(PROBLEM):
Write out, from the entries below, exactly the lines that run between the lines holding "intros H Hq. unfold park, ensureHeldWatch." and "Proof. destruct k; apply guarded_exit. Qed.", inclusive, and stop there.

(MATERIAL PROVIDED):

(* ===== verification/InboxHeld.v ===== *)
(** * The session inbox: held injections are watched

    At the waits that [watchful] names, an injection whose hold opens is
    noticed; InboxTraces.v has a wait for which that fails. *)
From S2P Require Import Prelude GoStrings GoNum SessionKey UsageHold Inbox InboxRun InboxSafety.
Local Open Scope gostr_scope.

(** The entries the release walk has in hand and may keep. *)
Definition walked (p : wpc) : list Envelope :=
  match p with
  | WWalk kept rest _ => kept ++ rest
  | WWalkGate kept e rest _ => kept ++ e :: rest
  | WInject _ (IWalk kept rest _) | WDefer _ _ (IWalk kept rest _) | WRecheck (IWalk kept rest _)
  | WRunning _ (IWalk kept rest _) => kept ++ rest
  | _ => []
  end.

(** The positions of the worker between its select and the next turn, where the
    watch is armed.  Left out are a batch of released held input (see
    [released_batch_unwatched]), the release walk and a turn with what follows
    it. *)
Definition cont_watchful (k : cont) : bool := match k with KLoop => true | KSlot b => negb (from_hold b) end.
Definition watchful (p : wpc) : bool :=
  match p with
  | WIdle | WHandle _ => true
  | WDispatch _ k | WUserGates _ _ k | WRelogin _ k => cont_watchful k
  | WInject _ (IGo k) | WDefer _ _ (IGo k) | WRecheck (IGo k) | WRunning _ (IGo k) => cont_watchful k
  | WGates _ b | WSlot b | WWait b | WGranted b | WRecheckGates b => negb (from_hold b)
  | _ => false
  end.

Definition covers (x : list Envelope * nat * nat * option (list Envelope)) (p : wpc) : Prop :=
  let '(held, gen, watch_gen, armed) := x in
  (forall l, armed = Some l -> watch_gen = gen /\ forall e, e ∈ held ++ walked p -> e ∈ l)
  /\ (watchful p = true -> held <> [] -> armed <> None).

Definition guarded (v : view) : Prop := covers (v_held v, v_gen v, v_watch_gen v, v_armed v) (v_pc v).

Lemma covers_watch i j p : watch_of i = watch_of j -> covers (watch_of j) p -> covers (watch_of i) p.
Proof. by intros ->. Qed.

(** A watch in place covers the list. *)
Definition armed_well (i : inbox) : Prop :=
  forall g, heldWatch i = Some g -> heldWatchGen i = heldGen i /\ forall e, e ∈ held i -> e ∈ armed g.

Lemma covers_quiet i p : armed_well i -> walked p = [] -> watchful p = false -> covers (watch_of i) p.
Proof.
  intros H Hq Hf. unfold watch_of, covers. rewrite Hq, Hf, app_nil_r. split; [|done].
  intros l E. destruct (heldWatch i) as [g|] eqn:Eg; [|done]. cbn in E. simplify_eq. by apply H.
Qed.

Lemma covers_unwatched i p : heldWatch i = None -> watchful p = false -> covers (watch_of i) p.
Proof. intros H Hf. unfold watch_of, covers. by rewrite H, Hf. Qed.

Lemma covers_empty i p : heldWatch i = None -> held i = [] -> covers (watch_of i) p.
Proof. intros H H'. unfold watch_of, covers. rewrite H, H'. done. Qed.

Lemma covers_well i p : covers (watch_of i) p -> armed_well i.
Proof.
  intros [H _] g Hg. rewrite Hg in H. destruct (H _ eq_refl) as [H1 H2]. split; [done|]. intros e He. apply H2, elem_of_app. by left.
Qed.

Lemma covers_to i p q : covers (watch_of i) p -> (forall e, e ∈ walked q -> e ∈ walked p) ->
  (watchful q = true -> watchful p = true) -> covers (watch_of i) q.
Proof.
  intros [H1 H2] Hq Hf. split; [|auto]. intros l E. destruct (H1 l E) as [H3 H4]. split; [done|].
  intros e He. apply H4, elem_of_app. apply elem_of_app in He as [He|He]; auto.
Qed.

Lemma none_walked p q : walked q = [] -> forall e, e ∈ walked q -> e ∈ walked p.
Proof. intros -> e H. by apply elem_of_nil in H. Qed.

Lemma well_watch i j : watch_of i = watch_of j -> armed_well j -> armed_well i.
Proof.
  intros E H. apply (covers_well i WTop). eapply covers_watch; [exact E|]. by apply covers_quiet.
Qed.

Lemma covers_ensure i q : armed_well i -> walked q = [] -> covers (watch_of (ensureHeldWatch i)) q.
Proof.
  intros H Hq. unfold ensureHeldWatch, covers. case_bool_decide as E.
  - unfold watch_of, covers. rewrite Hq, E. split; [|done]. intros l El. destruct (heldWatch i) as [g|] eqn:Eg; [|done].
    destruct (H g Eg) as [H1 H2]. split; [done|]. intros e He. by apply elem_of_nil in He.
  - destruct (heldWatch i) as [g|] eqn:Eg.
    + destruct (H g Eg) as [-> H2]. rewrite Nat.eqb_refl. unfold watch_of. rewrite Eg, Hq. cbn. split; [|done].
      intros l [= <-]. destruct (H g Eg) as [H1 _]. split; [done|]. by rewrite app_nil_r.
    + unfold watch_of. cbn. rewrite Hq, app_nil_r. split; [|done]. by intros l [= <-].
Qed.

(** The release walk begins, and ends. *)
Lemma covers_begin i k : armed_well i -> covers (watch_of (set_held [] i)) (WWalk [] (held i) k).
Proof.
  intros H. unfold watch_of, covers. split; [|done]. cbn. intros l E. destruct (heldWatch i) as [g|] eqn:Eg; [|done].
  cbn in E. simplify_eq. by apply H.
Qed.

Lemma covers_end i kept k : covers (watch_of i) (WWalk kept [] k) -> armed_well (set_held kept i).
Proof.
  intros [H _] g Hg. cbn in Hg. cbn [heldWatchGen heldGen held set_held]. rewrite Hg in H. destruct (H _ eq_refl) as [H1 H2].
  split; [done|]. intros e He. apply H2. cbn. set_solver.
Qed.

Lemma covers_park t e i q : armed_well i -> walked q = [] -> covers (watch_of (park t e i)) q.
Proof.
  intros H Hq. unfold park, ensureHeldWatch. set (e' := if IsZero (heldSince e) then with_heldSince t e else e). cbn [held set_heldGen set_held heldWatch heldWatchGen heldGen].
  rewrite bool_decide_false by (intros E; by destruct (held i)).
  assert (covers (held i ++ [e'], S (heldGen i), S (heldGen i), Some (held i ++ [e'])) q) as Hc.
  { split; [|done]. intros l [= <-]. split; [done|]. by rewrite Hq, app_nil_r. }
  destruct (heldWatch i) as [g|] eqn:Eg; [|exact Hc]. destruct (H g Eg) as [E _].
  destruct (Nat.eqb_spec (heldWatchGen i) (S (heldGen i))); [lia|exact Hc].
Qed.

Section Held.
Context (platform_of : nat -> gostr) (heldDriver : option (gostr -> option nat)) (limits : list scope) (sk : gostr).

Local Abbreviation work := (work heldDriver limits sk).
Local Abbreviation step := (step platform_of heldDriver limits sk).
Local Abbreviation reachable := (reachable platform_of heldDriver limits sk).

Lemma guarded_at s p : pc s = p -> covers (watch_of (inb s)) p -> guarded (view_of s).
Proof. by intros <-. Qed.

Lemma guarded_exit s : guarded (view_of (worker_exit s)).
Proof. apply (guarded_at _ WDead); [done|]. rewrite inb_worker_exit. by apply covers_empty. Qed.

Lemma guarded_exit_from k s : guarded (view_of (exit_from k s)).
Proof. destruct k; apply guarded_exit. Qed.

Lemma guarded_handled s : armed_well (inb s) -> guarded (view_of (handled s)).
Proof. intros H. by apply (guarded_at _ WTop), covers_quiet. Qed.

Lemma guarded_batch_done b s : armed_well (inb s) -> guarded (view_of (batch_done b s)).
Proof. intros H. unfold batch_done. destruct (from_hold b); [by apply (guarded_at _ WQueue), covers_quiet|by apply guarded_handled]. Qed.

Lemma guarded_abort b s : armed_well (inb s) -> guarded (view_of (abort b s)).
Proof. intros H. unfold abort. case_match; [apply guarded_exit|by apply guarded_batch_done]. Qed.

Lemma guarded_dispatched k s : covers (watch_of (inb s)) (WDispatch (usageResumeEnvelope sk None 0) k) -> guarded (view_of (dispatched k s)).
Proof.
  intros H. destruct k; cbn [dispatched]; [by eapply guarded_handled, covers_well|].
  apply (guarded_at _ (WWait b)); [done|]. by eapply covers_to; [|apply none_walked|].
Qed.

Lemma guarded_inject_done i s : covers (watch_of (inb s)) (WRecheck i) -> guarded (view_of (inject_done i s)).
Proof.
  intros H. destruct i as [kept rest k|k]; cbn [inject_done]; [|by eapply guarded_dispatched, covers_to; [|apply none_walked|]].
  by apply (guarded_at _ (WWalk kept rest k)).
Qed.

Lemma guarded_run_closure e i s : covers (watch_of (inb s)) (WRecheck i) -> guarded (view_of (run_closure e i s)).
Proof.
  intros H. unfold run_closure. destruct (Inject e) as [m|]; [destruct (Run m)|]; try by apply guarded_inject_done.
  by apply (guarded_at _ (WRunning e i)).
Qed.

Lemma work_guarded c s s' : guarded (view_of s) -> work c s = Some s' -> guarded (view_of s').
Proof.
  intros Hg H. change (covers (watch_of (inb s)) (pc s)) in Hg. unfold_work H. destruct (pc s) eqn:Ep.
  all: pose proof (covers_well _ _ Hg) as Hwell.
  all: repeat (case_match; try discriminate); simplify_eq.
  all: match goal with
    | |- guarded (view_of (exit_from _ _)) => apply guarded_exit_from
    | |- guarded (view_of (worker_exit _)) => apply guarded_exit
    | |- guarded (view_of (batch_done _ _)) => apply guarded_batch_done
    | |- guarded (view_of (abort _ _)) => apply guarded_abort
    | |- guarded (view_of (handled _)) => apply guarded_handled
    | |- guarded (view_of (inject_done _ _)) => apply guarded_inject_done
    | |- guarded (view_of (run_closure _ _ _)) => apply guarded_run_closure
    | |- guarded (view_of (dispatched _ _)) => apply guarded_dispatched
    | |- guarded (view_of (goto ?p _)) => apply (guarded_at _ p); [reflexivity|]
    | |- guarded (view_of (start_batch ?h ?t ?b _)) => apply (guarded_at _ (WGates 0 (MkRun h (h :: t) [] [] b))); [reflexivity|]
    | |- guarded (view_of (drive ?b _)) => apply (guarded_at _ (WTurn (with_batch [] b))); [reflexivity|]
    | |- guarded (view_of ?s1) => apply (guarded_at s1 _ Ep)
    | _ => idtac
    end; try exact Hwell.
  all: cbn [inb goto put_pc upd put_inb note put_log put_stored start_batch drive accept put_taken refuse put_timers drain_deferred];
      repeat first [rewrite watch_park_held | rewrite watch_park_all
        | erewrite watch_take by eassumption | erewrite watch_steer by eassumption | erewrite watch_pop by eassumption
        | rewrite watch_push | erewrite watch_drain by eassumption].
  all: try match goal with
    | |- covers _ ?q => change (covers (watch_of (inb s)) q); eapply covers_to; [exact Hg|by apply none_walked|done]
    end.
  all: try match goal with
    | |- covers _ ?q => change (covers (watch_of (inb s)) q); eapply covers_to; [exact Hg|set_solver|done]
    end.
  all: try (by apply covers_empty).
  all: try (by apply covers_ensure).
  - by apply covers_begin.
  - by apply covers_unwatched.
  - apply covers_quiet; [by eapply covers_end|done|done].
  - apply covers_ensure; [by eapply covers_end|done].
  - apply covers_empty; [done|]. by eapply bool_decide_eq_true.
  - apply covers_empty; [done|]. by eapply bool_decide_eq_true.
  - by apply covers_unwatched.
  - by eapply well_watch, Hwell; apply watch_park_held.
  - by apply covers_park.
  - apply covers_park; [|done]. by eapply well_watch, Hwell; eapply watch_store.
  - by apply covers_park.
Qed.

Lemma reachable_guarded s : reachable s -> guarded (view_of s).
Proof. intros H. eapply view_invariant; [|exact work_guarded|done]. intros wd l. apply (guarded_at _ WTop); [done|]. by apply covers_empty. Qed.

(** C11: an injection parked behind a hold is noticed at these places: the
    select of the worker's loop, the handling of what that select received
    (the waits and the run of an injection included), and the waits for gates
    and slots of a user batch that did not come from the usage hold, with the
    injections served meanwhile.  There, if a parked injection's own hold is
    open, the gate watcher has signalled or can signal; and a signalled watch
    wakes the select of the loop and of the slot wait.  Not covered are the
    waits of the release walk, which has the parked entries in hand, a running
    turn and its follow-ups, and a batch released from the usage hold, where it
    fails ([released_batch_unwatched]). *)
Theorem held_watched s e : reachable s -> watchful (pc s) = true -> e ∈ held (inb s) ->
  injectHeld (w s) (busy (inb s)) e = false ->
  exists g, heldWatch (inb s) = Some g /\
    (fired g = true \/ exists s', step Signal s = Some s' /\ (fired <$> heldWatch (inb s')) = Some true)
    /\ (fired g = true -> pc s = WIdle \/ (exists b, pc s = WWait b) -> exists s', work Watch s = Some s' /\ heldWatch (inb s') = None).
Proof.
  intros H Hf He Hopen. destruct (reachable_guarded s H) as [H1 H2]. unfold view_of in H1, H2. cbn in H1, H2.
  destruct (heldWatch (inb s)) as [g|] eqn:Eg; cbn in H1, H2.
  2: { exfalso. apply H2; [done| |done]. intros E. rewrite E in He. by apply elem_of_nil in He. }
  exists g. split; [done|]. destruct (H1 _ eq_refl) as [_ H3]. split.
  - destruct (fired g) eqn:Ef; [by left|]. right. cbn [InboxRun.step]. rewrite Eg, Ef. cbn [negb andb].
    assert (existsb (fun e => negb (injectHeld (w s) (busy (inb s)) e)) (armed g) = true) as ->; [|by eexists].
    apply existsb_exists. exists e. split; [|by rewrite Hopen]. apply list_elem_of_In, H3. set_solver.
  - intros Ef [Ep|[b Ep]]; unfold InboxRun.work; rewrite Ep; unfold worker_select, waitTurnSlot; rewrite Eg, Ef; by eexists.
Qed.
End Held.

(** An injection is parked behind background work that then ends. *)
Definition parked_run : list action :=
  [Environment (working Open false true)] ++ to_idle ++ enqueue 0 (injection "cron" []) ++ [Work Recv] ++ go 8
  ++ [Environment (working Open false false)].

Lemma held_watched_witness : exists g, heldWatch (inb (ends calm [] parked_run)) = Some g.
Proof.
  destruct (held_watched no_platform (Some on_first) [AgentLimit] "s" (ends calm [] parked_run) (with_heldSince 1 (injection "cron" [])))
    as (g & Hg & _).
  - apply ends_reached. vm_compute. reflexivity.
  - vm_compute. reflexivity.
  - vm_compute. left.
  - vm_compute. reflexivity.
  - by exists g.
Defined.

(ANSWER FOR THIS EXERCISE):
  intros H Hq. unfold park, ensureHeldWatch. set (e' := if IsZero (heldSince e) then with_heldSince t e else e). cbn [held set_heldGen set_held heldWatch heldWatchGen heldGen].
  rewrite bool_decide_false by (intros E; by destruct (held i)).
  assert (covers (held i ++ [e'], S (heldGen i), S (heldGen i), Some (held i ++ [e'])) q) as Hc.
  { split; [|done]. intros l [= <-]. split; [done|]. by rewrite Hq, app_nil_r. }
  destruct (heldWatch i) as [g|] eqn:Eg; [|exact Hc]. destruct (H g Eg) as [E _].
  destruct (Nat.eqb_spec (heldWatchGen i) (S (heldGen i))); [lia|exact Hc].
Qed.

Section Held.
Context (platform_of : nat -> gostr) (heldDriver : option (gostr -> option nat)) (limits : list scope) (sk : gostr).

Local Abbreviation work := (work heldDriver limits sk).
Local Abbreviation step := (step platform_of heldDriver limits sk).
Local Abbreviation reachable := (reachable platform_of heldDriver limits sk).

Lemma guarded_at s p : pc s = p -> covers (watch_of (inb s)) p -> guarded (view_of s).
Proof. by intros <-. Qed.

Lemma guarded_exit s : guarded (view_of (worker_exit s)).
Proof. apply (guarded_at _ WDead); [done|]. rewrite inb_worker_exit. by apply covers_empty. Qed.

Lemma guarded_exit_from k s : guarded (view_of (exit_from k s)).
Proof. destruct k; apply guarded_exit. Qed.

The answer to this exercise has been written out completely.